When it comes to bridging loans for business, there are two main types to choose from, depending on your needs and flexibility:

Open bridging loans

These are flexible loans with no fixed repayment date, so you can pay them off whenever you have the funds available. Lenders generally expect you to clear the debt within a year, though some may offer longer repayment terms. It can be a great option if you need more breathing room, but just be mindful of the clock ticking!

Closed bridging loans

With closed loans, you’ve got a set repayment date. This is usually linked to when you expect your funds to come through, like when your property sale completes. These loans tend to be cheaper than open ones, but since there's less wiggle room on repayment, they might not be as flexible.

Whichever option you go for, lenders will ask you for a solid ‘exit plan’ — basically, how you plan to pay it back (like from a property sale or other funds). So, be ready to outline your plan before you borrow!

How much can I borrow with a commercial bridging loan?

Business bridging loans are designed to be flexible, and the amount you can borrow largely depends on the value of the property you're using as security. As a general guide, bridging loan lenders tend to offer up to 75% loan-to-value (LTV). So, if you have a commercial property valued at £600,000, you could potentially borrow up to £450,000. In terms of minimum and maximum loan amounts, lenders can offer bridging loans from anywhere from around £5,000 to several million.

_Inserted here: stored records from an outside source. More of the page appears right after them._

Lemma process_records_samples url asof records : forall p p' trace e failures,
  process_records url asof records p = (p', trace, e) ->
  (1 <= page_no p)%nat ->
  samples_ok failures p ->
  samples_ok (failures + length (parse_failures trace)) p'.
Proof.
  induction records as [|raw rest IH]; intros p p' trace e failures; simpl.
  { intros [= <- <- <-] _ Hok. simpl. by rewrite Nat.add_0_r. }
  destruct (process_record url asof p raw) as [[p1 ev]|e1] eqn:Hrec.
  2:{ intros [= <- <- <-] _ Hok. simpl. by rewrite Nat.add_0_r. }
  destruct (process_records url asof rest p1) as [[p2 trace2] e2] eqn:Hrest.
  intros [= <- <- <-] Hpage Hok.
  pose proof (process_record_frame _ _ _ _ _ _ Hrec) as (Hno & _).
  apply (process_record_samples _ _ _ _ _ _ failures) in Hrec; [|done..].
  apply (IH _ _ _ _ _ Hrest) in Hrec; [|lia].
  replace (parse_failures ((raw, ev) :: trace2))
    with (parse_failures [(raw, ev)] ++ parse_failures trace2)%list
    by (unfold parse_failures; simpl; by destruct ev).
  by rewrite length_app, Nat.add_assoc.
Qed.

Lemma handle_failure_samples e p c last failures :
  (1 <= page_no p)%nat ->
  samples_ok failures p ->
  samples_ok (S failures) (progress (handle_failure e p c last).1).
Proof.
  intros Hpage Hok. unfold handle_failure. cbn [fst progress].
  apply sample_error_ok; [|done].
  destruct e; simpl; try lia.
  pose proof (response_snippet_length response_text).
  by destruct (response_snippet_of response_text).
Qed.

Lemma fetch_page_samples client asof st st' trace c k :
  fetch_page config client asof st = (st', trace, c) ->
  samples_ok (failed_pages (progress st) + k) (progress st) ->
  samples_ok (failed_pages (progress st') + k + length (parse_failures trace))
    (progress st').
Proof.
  intros Hpage [Hlen Hall].
  assert (Hnext : samples_ok (failed_pages (progress st) + k)
                    (next_page (progress st))).
  { split; [done|]. simpl.
    eapply Forall_impl; [done|]. intros x. apply sample_ok_mono. lia. }
  revert Hpage. unfold fetch_page. cbn [page_no next_page].
  destruct (page_result (client (S (page_no (progress st)))))
    as [records page_help|e].
  - destruct (process_records _ asof records (next_page (progress st)))
      as [[p1 trace1] [e1|]] eqn:Hrec;
      pose proof (process_records_frame _ _ _ _ _ _ _ Hrec)
        as (Hp & Hf & _);
      (apply (process_records_samples _ _ _ _ _ _ _
                (failed_pages (progress st) + k)) in Hrec;
       [|simpl; lia|done]);
      simpl in Hp, Hf.
    + destruct (handle_failure e1 p1 0 _) as [st1 c1] eqn:Hh.
      intros [= <- <- <-].
      pose proof (handle_failure_frame e1 p1 0
        (requested_at (client (S (page_no (progress st))))))
        as (_ & Hf' & _).
      apply (handle_failure_samples e1 p1 0
        (requested_at (client (S (page_no (progress st)))))) in Hrec;
        [|lia].
      rewrite Hh in Hf', Hrec. simpl in Hf', Hrec. rewrite Hf', Hf.
      by replace (S (failed_pages (progress st)) + k
                  + length (parse_failures trace1))%nat
        with (S (failed_pages (progress st) + k
                 + length (parse_failures trace1))) by lia.
    + intros [= <- <- <-]. simpl. by rewrite Hf.
  - destruct (handle_failure e _ (consecutive_empty st) _) as [st1 c1] eqn:Hh.
    intros [= <- <- <-].
    pose proof (handle_failure_frame e (next_page (progress st))
      (consecutive_empty st)
      (requested_at (client (S (page_no (progress st))))))
      as (_ & Hf' & _).
    apply (handle_failure_samples e _ (consecutive_empty st)
      (requested_at (client (S (page_no (progress st)))))) in Hnext;
      [|simpl; lia].
    rewrite Hh in Hf', Hnext. simpl in Hf', Hnext. rewrite Hf'. simpl.
    by rewrite Nat.add_0_r.
Qed.

Lemma fetch_pages_samples client asof n : forall st st' trace c k,
  fetch_pages config n client asof st = (st', trace, c) ->
  samples_ok (failed_pages (progress st) + k) (progress st) ->
  samples_ok (failed_pages (progress st') + k + length (parse_failures trace))
    (progress st').
Proof.
  induction n as [|n IH]; intros st st' trace c k; simpl.
  { intros [= <- <- <-] Hok. simpl. by rewrite Nat.add_0_r. }
  destruct (fetch_page config client asof st) as [[st1 trace1] [|]] eqn:Hpage.
  - destruct (fetch_pages config n client asof st1) as [[st2 trace2] c2]
      eqn:Hrest.
    intros [= <- <- <-] Hok.
    apply (fetch_page_samples _ _ _ _ _ _ k) in Hpage; [|done].
    rewrite <- Nat.add_assoc in Hpage.
    apply (IH _ _ _ _ _ Hrest) in Hpage.
    unfold parse_failures. rewrite omap_app, length_app.
    by rewrite !Nat.add_assoc in *.
  - intros [= <- <- <-] Hok. by apply (fetch_page_samples _ _ _ _ _ _ k Hpage).
Qed.

(** X14. The run keeps the first MAX_ERROR_SAMPLES failures as samples:
    after any number of iterations the length of errors is the number of
    failed pages plus the number of records that failed validation,
    capped at MAX_ERROR_SAMPLES; every sample names a page that was asked
    for; and the response snippet of an API error is never empty and
    never longer than 200 characters. *)
Theorem error_samples_capped client asof now n :
  let '(st, trace, _) := iter_raw_records_upto config n client asof now in
  length (errors (progress st))
    = (MAX_ERROR_SAMPLES
       `min` (failed_pages (progress st) + length (parse_failures trace)))%nat /\
  Forall (sample_ok (page_no (progress st))) (errors (progress st)).
Proof.
  unfold iter_raw_records_upto.
  destruct (fetch_pages config n client asof (initial_state now))
    as [[st trace] c] eqn:Hrun.
  apply (fetch_pages_samples _ _ _ _ _ _ _ 0%nat) in Hrun.
  - by rewrite Nat.add_0_r in Hrun.
  - split; simpl; [done|constructor].
Qed.

(** *** The records counted *)

Lemma counted_split (trace : Trace) :
  length (List.filter (fun entry => counted entry.2) trace)
  = (length (yielded trace) + length (parse_failures trace))%nat.
Proof.
  unfold yielded, parse_failures.
  induction trace as [|[raw ev] trace IH]; [done|].
  destruct ev; simpl; rewrite ?Nat.add_succ_r; try f_equal; exact IH.
Qed.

Additionally, the type of charge on your loan affects how much you can borrow:

First charge bridging loan

With a first charge bridging loan, the lender has first dibs on your property if things go wrong, so they may be happy to lend more, and potentially at lower interest rates.

Second charge loan

A second charge loan sits behind an existing mortgage, so you might not be able to borrow as much, and you’ll usually need permission from your main mortgage lender first.

As bridging loans are short-term, the interest rates can be higher than what you'd get with a typical mortgage. However, you’ll typically only pay that higher rate for a much shorter time – often just a few months.

What are the pros and cons of a bridging loan for business?

Bridging loans can be a handy short-term option when you need access to funds for your business quickly. But like any type of finance, they come with their own set of pros and cons.

Here's what to weigh up before you decide if a bridging loan is right for you.

Pros of bridging loans

  • Quick access to funds: Bridging loans can be arranged swiftly, often within a few days. This can make them ideal for time-sensitive situations like property auctions or meeting short-term cash flow needs or unexpected business expenses.

  • Flexible repayment options: Borrowers can choose from various repayment methods, such as monthly interest payments, or rolled-up interest where the interest is paid at the end of the loan term.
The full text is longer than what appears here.